03. Zaskia_putri

Màu nền
Font chữ
Font size
Chiều cao dòng

Sebagai penulis, pembaca, sekaligus pelajar, masa pandemi ini menjadikan saya lebih banyak mengisi waktu saya di rumah dengan membaca buku-buku yang belum pernah saya selesaikan. Saya juga banyak mengikuti challenge dan proyek menulis yang diadakan beberapa penerbit dan komunitas supaya kemampuan saya tidak berkarat. Saya juga mengikuti beberapa seminar untuk memperdalam ilmu saya.
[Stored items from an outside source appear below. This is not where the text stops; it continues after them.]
(** A quiet read gives the stored bytes to the decoder. *)
Lemma GetRaw_ok d s data :
  inv s -> quiet s -> hs_Validate hasher d = None -> abs s !! d = Some data ->
  exists s', GetRaw B hasher d [] s = (Ok data, [], s') /\ inv s' /\ quiet s' /\ abs s' = abs s.
Proof.
  intros Hi Hq Hv Hd.
  assert (Hne : d <> []) by (eapply bs_key_nonzero, bs_abs_key; eauto).
  destruct (bs_Get_ok B inv quiet key abs d s data Hi Hq Hd) as (rc & s' & E & <- & Ht & Hc & ? & ? & ?).
  exists s'. split; [|done]. unfold GetRaw, GetReader. erewrite bind_ok.
  2:{ erewrite bind_ok by apply ctxErr_nil. erewrite bind_ok by (unfold lift; by rewrite check_ok). exact E. }
  unfold readThenClose, onReader, ioReadAll. by rewrite readAll_quiet, decide_True, Hc.
Qed.

Lemma Get_found d s data :
  inv s -> quiet s -> hs_Validate hasher d = None -> abs s !! d = Some data ->
  exists s', Get B codec obj hasher d [] s = (decodeObject codec obj data, [], s') /\
    inv s' /\ quiet s' /\ abs s' = abs s.
Proof.
  intros Hi Hq Hv Hd. destruct (GetRaw_ok d s data Hi Hq Hv Hd) as (s' & E & ?).
  exists s'. split; [|done]. unfold Get. by erewrite bind_ok by exact E.
Qed.

Lemma Get_missing d s :
  inv s -> quiet s -> key d -> hs_Validate hasher d = None -> abs s !! d = None ->
  exists e s', Get B codec obj hasher d [] s = (Err e, [], s') /\ errIs e ErrNotFound = true.
Proof.
  intros Hi Hq Hk Hv Hd. pose proof (bs_key_nonzero d Hk).
  destruct (bs_Get_missing d s Hi Hq Hk Hd) as (e & s' & E & He). exists e, s'. split; [|done].
  unfold Get, GetRaw, GetReader. erewrite bind_err; [done|]. erewrite bind_err; [done|].
  erewrite bind_ok by apply ctxErr_nil. erewrite bind_ok by (unfold lift; by rewrite check_ok). exact E.
Qed.

(** A successful read, under any context, decoded the stored bytes. *)
Lemma GetRaw_inv d c s data c' s' :
  inv s -> GetRaw B hasher d c s = (Ok data, c', s') ->
  inv s' /\ (quiet s -> quiet s') /\ abs s' = abs s /\ abs s !! d = Some data.
Proof.
  intros Hi H. unfold GetRaw, GetReader in H. mstep H as E. mstep E as E1. apply ctxErr_inv in E1 as ->.
  mstep E as E2. apply lift_inv in E2 as (_ & -> & ->).
  pose proof (bs_Get _ _ _ _ _ _ Hi E) as (? & ? & Ha & data' & Hd & [[_ Ht] _] & _).
  unfold readThenClose, onReader, ioReadAll in H. rewrite readAll_quiet in H.
  case_decide as He; [|destruct (rc_close _); discriminate H].
  rewrite He in Ht. specialize (Ht eq_refl). destruct (rc_close _); [discriminate H|]. cbn in H. simplify_eq.
  rewrite Ha. split_and!; done.
Qed.
Lemma Get_inv d c s v c' s' :
  inv s -> Get B codec obj hasher d c s = (Ok v, c', s') ->
  inv s' /\ (quiet s -> quiet s') /\ abs s' = abs s /\
  exists data, abs s !! d = Some data /\ decodeObject codec obj data = Ok v.
Proof.
  intros Hi H. unfold Get in H. mstep H as E. apply lift_inv in H as (H & -> & ->).
  apply GetRaw_inv in E as (? & ? & ? & ?); [|done]. eauto 10.
Qed.

(** Decoding what was encoded, when the codec decodes its own output. *)
Lemma decodeObject_encoded v d data :
  encoded codec obj hasher v = Ok (d, data) ->
  (forall payload, cd_Encode codec v = Ok payload -> cd_Decode codec payload = Ok v /\ blen payload < 2^64) ->
  blen (codecNameOf codec) < 2^64 -> blen (ob_Type obj v) < 2^64 ->
  decodeObject codec obj data = Ok v.
Proof.
  intros (payload & Hp & HE & -> & _ & _ & Hnil & Hval)%encoded_inv Hrt Hc Ht.
  destruct (Hrt _ Hp) as [Hdec Hlen]. pose proof HE as (Hne & Hat & ->)%EncodeEnvelope_ok.
  unfold decodeObject. munfold.
  pose proof (decodeEnvelope_encode (codecNameOf codec) (ob_Type obj v) payload [] Hc Ht Hlen Hne) as D.
  rewrite app_nil_r in D. rewrite D. unfold checkCodec, versionedName. rewrite Hat. simpl.
  rewrite (bool_decide_eq_true_2 (codecNameOf codec = codecNameOf codec)), !orb_true_r by done.
  rewrite Hdec, Hnil, bool_decide_eq_true_2 by done. simpl. by rewrite Hval.
Qed.

(** The four answers of the decoder, told apart. *)
Lemma decodeEnvelope_err_only data e s :
  decodeEnvelope data = Err e -> errIs e s = true -> s = ErrCorrupt.
Proof.
  unfold decodeEnvelope, decodeEnvelopeHeader. munfold.
  repeat case_match; intros; simplify_eq; simpl in *; repeat case_match; simplify_eq;
    match goal with H : bool_decide _ = true |- _ => by apply bool_decide_eq_true in H end.
Qed.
Sebagai seorang pelajar, saya memang merasa dirugikan karena pembelajaran daring menghambat kemampuan belajar saya. Sedangkan, sebagai penulis saya banyak diuntungkan untuk mengolah kembali semua tulisan yang telah saya buat. Memperbaiki kekurangan saya, membaca, berlatih menulis, membaca, mengikuti kompetisi, membaca, merangkai sinopsis, juga membaca. Sangat disayangkan, pandemi ini membuat salah satu buku antologi saya terlambat terbit karena pegawainya dirumahkan. Saya juga merasa sedih karena penulis kesayangan tidak bisa menerbitkan buku yang sudah saya tunggu-tunggu akibat alasan yang sama. Selain kedua hal tersebut, pandemi menyebabkan saya tidak dapat mengunjungi toko-toko buku dan terpaksa harus berbelanja online yang tidak semuanya ditanggung ongkir. Kabar paling baik yang saya terima waktu itu yakni, penulis kesayangan saya berjanji akan memublikasikan buku baru secara daring di platform gratis sebagai salah satu usahanya menghibur para pembacanya supaya bisa betah di rumah. Keren, ya?
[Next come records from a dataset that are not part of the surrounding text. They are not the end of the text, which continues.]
Lemma outdeg_remove X d :
  d ∈ X -> outdeg X = (length (graph d) + outdeg (X ∖ {[d]}))%nat.
Proof.
  intros Hd. unfold outdeg.
  assert (Permutation (elements X) (d :: elements (X ∖ {[d]}))) as ->.
  { rewrite <- elements_union_singleton by set_solver. by rewrite <- union_difference_singleton_L. }
  done.
Qed.

Definition walkFuel : nat := (2 + length roots + outdeg universe)%nat.

Lemma walkLoop_total fuel V stack s :
  walkInv V stack -> P V s -> (length stack + outdeg (universe ∖ V) < fuel)%nat ->
  exists s', walkLoop nrefs resolve visit fuel V stack [] s = (Ok tt, [], s').
Proof.
  revert V stack s. induction fuel as [|fuel IH]; intros V stack s Hw HP Hf; [lia|].
  destruct stack as [|d stack]; simpl; [munfold; eauto|].
  erewrite bind_ok by apply ctxErr_nil. case_decide as Hd.
  - apply IH; [by eapply walkInv_pop|done|simpl in Hf; lia].
  - assert (Hr : reach roots d) by (apply (wi_stack _ _ Hw); set_solver).
    destruct (live V s d HP Hd Hr) as (node & refs0 & s1 & s2 & E1 & E2).
    destruct (P_step _ _ _ _ _ _ _ _ _ _ HP Hd Hr E1 E2) as [HP' Hg].
    erewrite bind_ok by exact E1. simpl. erewrite bind_ok by exact E2. rewrite Hg.
    apply IH; [by apply walkInv_push|done|].
    rewrite length_app. pose proof (length_filter (unseen ({[d]} ∪ V)) (graph d)).
    rewrite (outdeg_remove (universe ∖ V) d) in Hf by (apply graph_closed in Hr; set_solver).
    replace (universe ∖ ({[d]} ∪ V)) with (universe ∖ V ∖ {[d]}) by set_solver. simpl in Hf. lia.
Qed.

Lemma WalkDigests_total s :
  P ∅ s -> exists s', WalkDigests nrefs resolve visit walkFuel roots [] s = (Ok tt, [], s').
Proof.
  intros HP. unfold WalkDigests. erewrite bind_ok by apply ctxErr_nil.
  apply walkLoop_total; [apply walkInv_init|done|].
  rewrite length_reverse. pose proof (length_filter (fun root : Digest => root <> []) roots).
  replace (universe ∖ ∅) with universe by set_solver. unfold walkFuel. lia.
Qed.
End Loop.

(** ** The reachable set *)
Section ReachableFacts.
Context {S : Type} (References : Digest -> M S (option (list Digest))).

(** A lister that reports the graph: what it answers is the node's out-edges,
    nil standing for none. *)
Definition lists_graph : Prop := forall d c s refs c' s',
  References d c s = (Ok refs, c', s') -> default [] refs = graph d.

Lemma expand_unit (refs : option (list Digest)) (n : option unit) :
  default [] (expand (fun _ : unit => None) n refs) = default [] refs.
Proof. by destruct refs, n. Qed.

Definition collected (V : gset Digest) (st : S * gmap bytes bool) : Prop :=
  forall k, st.2 !! k = if decide (k ∈ (set_map DString V : gset bytes)) then Some true else None.

Lemma collected_step roots V s d c c1 s1 (node : option unit) refs0 c2 s2 :
  lists_graph -> collected V s -> d ∉ V -> reach roots d ->
  (direct ← onFst (mapErr (Errorf "cas: reachable: expand %s: %w") (References d));
   mret (None, direct)) c s = (Ok (node, refs0), c1, s1) ->
  modify (fun st : S * gmap bytes bool => (st.1, <[DString d := true]> st.2)) c1 s1 = (Ok tt, c2, s2) ->
  collected ({[d]} ∪ V) s2 /\ default [] (expand (fun _ => None) node refs0) = graph d.
Proof.
  intros HL HC Hd Hr E1 E2. mstep E1 as E. unfold onFst, mapErr in E.
  destruct (References d c s.1) as [[[refs|e] c3] s3] eqn:ER; simplify_eq/=. munfold. simplify_eq.
  split; [|rewrite expand_unit; by eapply HL].
  intros k. simpl. unfold collected in HC. destruct (decide (k = DString d)) as [->|Hk].
  - rewrite lookup_insert_eq, decide_True by (apply elem_of_map; set_solver). done.
  - rewrite lookup_insert_ne, HC by done. apply decide_ext. rewrite set_map_union_L, set_map_singleton_L. set_solver.
Qed.

Lemma Reachable_sound (fuel : nat) (roots : list Digest) (c c' : ctx) (s s' : S) (m : gmap bytes bool) :
  lists_graph -> Reachable References fuel roots c s = (Ok m, c', s') ->
  (forall d, default false (m !! DString d) = true <-> reach roots d) /\
  (forall k b, m !! k = Some b -> b = true /\ exists d, k = DString d /\ reach roots d).
Proof.
  intros HL H. unfold Reachable in H.
  destruct (WalkDigests _ _ _ _ _ _ _) as [[[[]|e] c1] [s1 m1]] eqn:E; [|done]. simplify_eq.
  eapply (WalkDigests_sound _ _ _ roots collected) in E as (V & HC & HV).
  - split.
    + intros d. pose proof (HC (DString d)) as Hk. simpl in Hk. rewrite Hk, <- HV. case_decide as Hin; simpl.
      * apply elem_of_map in Hin as (d' & ->%(inj DString) & ?). done.
      * split; [done|]. intros ?. destruct Hin. apply elem_of_map. eauto.
    + intros k b Hk. pose proof (HC k) as Hk'. simpl in Hk'. rewrite Hk' in Hk. case_decide as Hin; simplify_eq. split; [done|].
      apply elem_of_map in Hin as (d & -> & ?). exists d. split; [done|]. by apply HV.
  - intros. by eapply collected_step.
  - intros k. by rewrite set_map_empty, decide_False by set_solver.
Qed.

(** C35. Reachable is the transitive closure: when it answers, under any
    context and over any state, a digest is in the set exactly when a path of
    present references leads to it from a present root; the set holds nothing
    else. *)
Theorem Reachable_correct (fuel : nat) (roots : list Digest) (c c' : ctx) (s s' : S) (m : gmap bytes bool) :
  lists_graph -> Reachable References fuel roots c s = (Ok m, c', s') ->
  (forall d, default false (m !! DString d) = true <-> reach roots d) /\
  (forall k b, m !! k = Some b -> b = true /\ exists d, k = DString d /\ reach roots d).
Proof. apply Reachable_sound. Qed.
Dalam dua tahun ini, saya sangat menyadari betapa banyak kontribusi penulis selama masa pandemi. Bukan hanya penulis, penerbit-penerbit mayor juga meluncurkan banyak buku yang didiskon dengan tagline ‘#Dirumahsaja’ tidak sampai di sana, jaminan gratis ongkir dan beli banyak lebih murah juga diikutsertakan untuk mendukung gerakan #Dirumahsaja ini.
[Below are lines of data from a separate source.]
(** What the loop over the listed digests has decided so far. *)
Record decided (statter : option (Digest -> M S Z)) (now minAge : Z) (m : gmap Digest bytes)
    (done doomed : list Digest) : Prop := {
  dc_doomed : forall d, d ∈ doomed -> ~ marked d /\ key d /\ is_Some (m !! d) /\ aged statter now minAge d;
  dc_complete : statter = None -> forall d, d ∈ done -> key d -> is_Some (m !! d) -> marked d \/ d ∈ doomed;
}.

Lemma decided_step statter now minAge m done doomed doomed' d :
  decided statter now minAge m done doomed ->
  (doomed' = doomed /\ (statter = None -> key d -> is_Some (m !! d) -> marked d)) \/
  (doomed' = doomed ++ [d] /\ ~ marked d /\ key d /\ is_Some (m !! d) /\ aged statter now minAge d) ->
  decided statter now minAge m (done ++ [d]) doomed'.
Proof.
  intros [Hd Hc] [[-> Hm]|(-> & Hn & Hk & Hs & Ha)]; split.
  - done.
  - intros Hst x [Hx|Hx%list_elem_of_singleton]%elem_of_app; [by apply Hc|]. subst. left. by apply Hm.
  - intros x [Hx|Hx%list_elem_of_singleton]%elem_of_app; [by apply Hd|]. by subst.
  - intros Hst x [Hx|Hx%list_elem_of_singleton]%elem_of_app Hkx Hsx; rewrite elem_of_app, list_elem_of_singleton; [|auto].
    destruct (Hc Hst x Hx Hkx Hsx); auto.
Qed.

(** Deleting the doomed digests removes them and nothing else. *)
Lemma sweepDelete_loop doomed c s r c' s' :
  inv s -> forM_ doomed (sweepDelete B) c s = (r, c', s') ->
  inv s' /\ (forall d, abs s' !! d = abs s !! d \/ (d ∈ doomed /\ abs s' !! d = None)) /\
  (r = Ok tt -> forall d, d ∈ doomed -> abs s' !! d = None).
Proof.
  revert c s. induction doomed as [|x doomed IH]; intros c s Hi H; simpl in H.
  { munfold. simplify_eq. split_and!; try done; [auto|]. intros _ d Hd. by apply not_elem_of_nil in Hd. }
  assert (Hx : forall c s r c' s', inv s -> sweepDelete B x c s = (r, c', s') ->
    inv s' /\ (abs s' = abs s \/ abs s' = delete x (abs s)) /\ (is_ok r = true -> abs s' = delete x (abs s))).
  { clear IH H Hi. intros c0 s0 r0 c0' s0' Hi H. unfold sweepDelete in H. mstep H as E.
    - apply ctxErr_inv in E as ->. pose proof (bs_Delete _ _ _ _ _ _ Hi H) as (? & _ & Hr).
      destruct r0; [destruct Hr; auto|]. split_and!; [done|auto|done].
    - apply ctxErr_inv in E as ->. split_and!; [done|auto|done]. }
  assert (Hone : forall (m m' : gmap Digest bytes) l, (m' = m \/ m' = delete x m) -> forall d,
    m' !! d = m !! d \/ (d ∈ x :: l /\ m' !! d = None)).
  { intros m m' l [-> | ->] d; [by left|]. rewrite lookup_delete. case_decide; [right|by left].
    subst. split; [apply list_elem_of_here|done]. }
  mstep H as E.
  - destruct (Hx _ _ _ _ _ Hi E) as (Hi1 & Ha1 & Hok1). apply IH in H as (Hi' & Ha' & Hok'); [|done].
    split_and!; [done| |].
    + intros d. destruct (Ha' d) as [Hd|[Hd Hn]].
      * rewrite Hd. by apply Hone.
      * right. split; [by apply list_elem_of_further|done].
    + intros Hr d [->|Hd]%elem_of_cons; [|by apply Hok'].
      destruct (Ha' x) as [Hd|[_ Hn]]; [|done]. rewrite Hd, (Hok1 eq_refl). apply lookup_delete_eq.
  - destruct (Hx _ _ _ _ _ Hi E) as (Hi1 & Ha1 & _). split_and!; [done|by apply Hone|done].
Qed.

Lemma sweepStatter_pure opts statter :
  (forall sz modTime, bk_Statter B = Some (sz, modTime) -> pureStatter (Some modTime)) ->
  sweepStatter B opts = Ok statter -> pureStatter statter /\ (MinAge opts <= 0 -> statter = None).
Proof.
  unfold sweepStatter. intros Hp. destruct (Z.ltb_spec 0 (MinAge opts)).
  - destruct (bk_Statter B) as [[sz mt]|]; [|done]. intros [= <-]. split; [by eapply Hp|lia].
  - intros [= <-]. split; [|done]. by intros ? [=].
Qed.

(** Deciding what to delete changes nothing. *)
Lemma sweepLoop_state statter now opts digests acc c s r c' s' :
  pureStatter statter -> inv s ->
  foldM digests acc (sweepOne B reachable statter now opts) c s = (r, c', s') -> inv s' /\ abs s' = abs s.
Proof.
  intros Hst Hi Hf.
  eapply (foldM_state (fun s0 => inv s0 /\ abs s0 = abs s)); [|by split|exact Hf].
  intros acc1 d c1 s1 r1 c1' s1' [Hi1 Ha1] Hone.
  apply sweepOne_inv in Hone as (? & _ & Ha' & _); [|done|done]. split; [done|congruence].
Qed.

Lemma sweepLoop_decides statter now opts digests c s doomed c' s' :
  pureStatter statter -> inv s ->
  foldM digests [] (sweepOne B reachable statter now opts) c s = (Ok doomed, c', s') ->
  decided statter now (MinAge opts) (abs s) digests doomed.
Proof.
  intros Hst Hi E3. change digests with ([] ++ digests).
  refine (proj2 (foldM_inv (fun dn acc s0 => (inv s0 /\ abs s0 = abs s) /\
    decided statter now (MinAge opts) (abs s) dn acc) digests [] [] _ _ _ _ _ _ _ _ E3)).
  - intros dn acc d c1 s1 acc' c1' s1' _ [[Hi1 Ha1] Hd1] Hone.
    apply sweepOne_inv in Hone as (? & _ & Ha' & Hcase); [|done|done].
    split; [split; [done|congruence]|]. rewrite Ha1 in Hcase. eapply decided_step; [done|by apply Hcase].
  - split; [done|]. split; [|intros _]; intros d Hd; by apply not_elem_of_nil in Hd.
Qed.

(** A sweep reclaims the unreachable and nothing else.  Whatever the
    outcome, and wherever a failure or a cancellation stops it: no reachable
    object is touched, nothing changes but by removing unreachable stored
    objects, and a dry run changes nothing.  When it succeeds, every digest it
    reports is unreachable, addressable, was stored and passed the age check,
    and (unless it is a dry run) is gone; without a minimum age it reports every
    unreachable stored object. *)
Lemma Sweep_sound (now : Z) (opts : SweepOptions) (c c' : ctx) (s s' : S) (r : res (list Digest)) :
  (forall sz modTime, bk_Statter B = Some (sz, modTime) -> pureStatter (Some modTime)) ->
  inv s -> Sweep B reachable now opts c s = (r, c', s') ->
  inv s' /\
  (forall d, abs s' !! d = abs s !! d \/ (DryRun opts = false /\ ~ marked d /\ is_Some (abs s !! d) /\ abs s' !! d = None)) /\
  (forall doomed, r = Ok doomed ->
     (forall d, d ∈ doomed -> ~ marked d /\ key d /\ is_Some (abs s !! d) /\
        (exists statter, sweepStatter B opts = Ok statter /\ aged statter now (MinAge opts) d) /\
        (DryRun opts = false -> abs s' !! d = None)) /\
     (MinAge opts <= 0 -> forall d, is_Some (abs s !! d) -> ~ marked d -> d ∈ doomed)).
Proof.
  intros Hpure Hi H. unfold Sweep in H.
  mstep H as E1; apply lift_inv in E1 as (E1 & -> & ->); [|by split_and!; [|auto|]].
  symmetry in E1. destruct (sweepStatter_pure _ _ Hpure E1) as [Hst Hnone].
  mstep H as E2; pose proof (bs_List _ _ _ _ _ Hi E2) as (Hi2 & _ & Ha2 & Hl);
    [|split_and!; [done|intros d; left; by rewrite Ha2|done]].
  destruct Hl as (_ & _ & Hl). rewrite <- Ha2 in *.
  mstep H as E3.
  2:{ apply sweepLoop_state in E3 as [? Ha3]; [|done|done]. split_and!; [done|intros d; left; by rewrite Ha3|done]. }
  pose proof E3 as [Hi3 Ha3]%sweepLoop_state; [|done|done].
  apply sweepLoop_decides in E3 as [Hdoom Hcomp]; [|done|done].
  assert (Hall : MinAge opts <= 0 -> forall d, is_Some (abs x2 !! d) -> ~ marked d -> d ∈ x3).
  { intros Hage d Hd Hm. assert (Hk : key d) by (by eapply (bs_abs_key x2)).
    destruct (Hcomp (Hnone Hage) d); try done. by apply Hl. }
  destruct (DryRun opts) eqn:Edry.
  { munfold. simplify_eq. split_and!; [done|intros d; left; by rewrite Ha3|].
    intros doomed' [= <-]. split; [|done]. intros d Hd. destruct (Hdoom d Hd) as (?&?&?&?).
    split_and!; try done. eauto. }
  assert (Hdel : forall r0 c0, forM_ x3 (sweepDelete B) x4 x5 = (r0, c0, s') -> inv s' /\
    (forall d, abs s' !! d = abs x2 !! d \/ (false = false /\ ~ marked d /\ is_Some (abs x2 !! d) /\ abs s' !! d = None)) /\
    (r0 = Ok tt -> forall d, d ∈ x3 -> abs s' !! d = None)).
  { intros r0 c0 E4. apply sweepDelete_loop in E4 as (Hi4 & Ha4 & Hgone); [|done].
    split_and!; [done| |done]. intros d. rewrite <- Ha3. destruct (Ha4 d) as [?|[Hin ?]]; [by left|right].
    rewrite Ha3. destruct (Hdoom d Hin) as (?&?&?&?). by split_and!. }
  mstep H as E4.
  - destruct x6. munfold. simplify_eq. destruct (Hdel _ _ E4) as (? & ? & Hgone). split_and!; [done|done|].
    intros doomed' [= <-]. split; [|done]. intros d Hd. destruct (Hdoom d Hd) as (?&?&?&?).
    split_and!; eauto.
  - destruct (Hdel _ _ E4) as (? & ? & _). split_and!; [done|done|]. by intros doomed' [=].
Qed.


End SweepFacts.

(** ** Collection: mark, then sweep *)
Section CollectFacts.
Context {S : Type} (B : Backend S).
Context (inv quiet : S -> Prop) (key : Digest -> Prop) (abs : S -> gmap Digest bytes).
Context `{HB : !BackendSpec B inv quiet key abs}.

(** C7. Garbage collection end to end: mark with Reachable, then sweep what it
    did not mark.  Under any contexts and whatever fails on the way, every
    object a path of references leads to from a root keeps its bytes; and a
    sweep that succeeds without an age and not as a dry run leaves exactly the
    stored objects that such a path leads to. *)
Theorem collect_keeps_reachable (graph : Digest -> list Digest) (References : Digest -> M S (option (list Digest)))
    (fuel : nat) (roots : list Digest) (m : gmap bytes bool) (now : Z) (opts : SweepOptions)
    (c c1 c2 c' : ctx) (s s1 s' : S) (r : res (list Digest)) :
  (forall sz modTime, bk_Statter B = Some (sz, modTime) -> pureStatter inv quiet abs (Some modTime)) ->
  lists_graph graph References ->
  Reachable References fuel roots c s = (Ok m, c1, s1) ->
  inv s1 -> Sweep B m now opts c2 s1 = (r, c', s') ->
  (forall d, reach graph roots d -> abs s' !! d = abs s1 !! d) /\
  (is_ok r = true -> DryRun opts = false -> MinAge opts <= 0 ->
   forall d, is_Some (abs s' !! d) <-> is_Some (abs s1 !! d) /\ reach graph roots d).
Proof.
  intros Hp HL HR Hi HS. apply Reachable_sound with (graph := graph) in HR as [HR _]; [|done].
  assert (Hm : forall d, marked m d <-> reach graph roots d) by apply HR.
  apply Sweep_sound with (HB := HB) in HS as (_ & Ha & Hok); [|done|done]. split.
  - intros d Hd%Hm. by destruct (Ha d) as [?|(_ & ? & _)].
  - intros Hr Hdry Hage d. destruct r as [doomed|]; [|done]. destruct (Hok doomed eq_refl) as [Hdoom Hall].
    rewrite <- Hm. split.
    + intros Hd. destruct (Ha d) as [E|(_ & _ & _ & E)]; rewrite E in Hd; [|by destruct Hd]. split; [done|].
      destruct (decide (marked m d)) as [|Hn]; [done|exfalso].
      destruct (Hdoom d (Hall Hage d Hd Hn)) as (_ & _ & _ & _ & Hg). rewrite Hg in E by done.
      rewrite <- E in Hd. by destruct Hd.
    + intros [Hd Hmk]. by destruct (Ha d) as [-> |(_ & ? & _)].
Qed.
End CollectFacts.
Berdasarkan apa yang saya tahu, jumlah masyarakat Indonesia yang suka membaca jadi meningkat selama pandemi ini, terlebih membaca buku yang terbit secara digital. Informasi ini saya dapatkan di salah satu seminar yang mendatangkan pendiri salah satu platform menulis daring, yakni Kwikku yang banyak menjadi favorit selama pandemi. Dinyatakan dalam diagram batang, sebuah survei yang telah dilakukan Gramedia terhadap penggunaan internet menunjukkan bahwa 85% orang mencari E-book, survei ini berasal dari tahun 2019 dan seminar ini saya ikuti pada 31 Oktober 2020. Saya pikir, jika pada 2019 saja sudah banyak orang yang menyenangi buku-buku digital, bukankah di masa pandemi bisa jadi jauh lebih meningkat? Bagi salah seorang penulis platform, tentu saja ini merupakan angin segar.

Meskipun begitu, ada juga kabar memilukan tentang para penulis yang mengalami pembajakan, karya-karyanya disebarluaskan dalam bentuk PDF. Padahal, apa susahnya menghargai sesama di masa seperti ini? Tagar antiperbajakan sempat marak sekali waktu itu, ada penerbit dan toko buku yang mengalami kerugian. Di balik sisi menyenangkan, ada juga yang menyedihkan. Hidup memang seperti dua sisi koin.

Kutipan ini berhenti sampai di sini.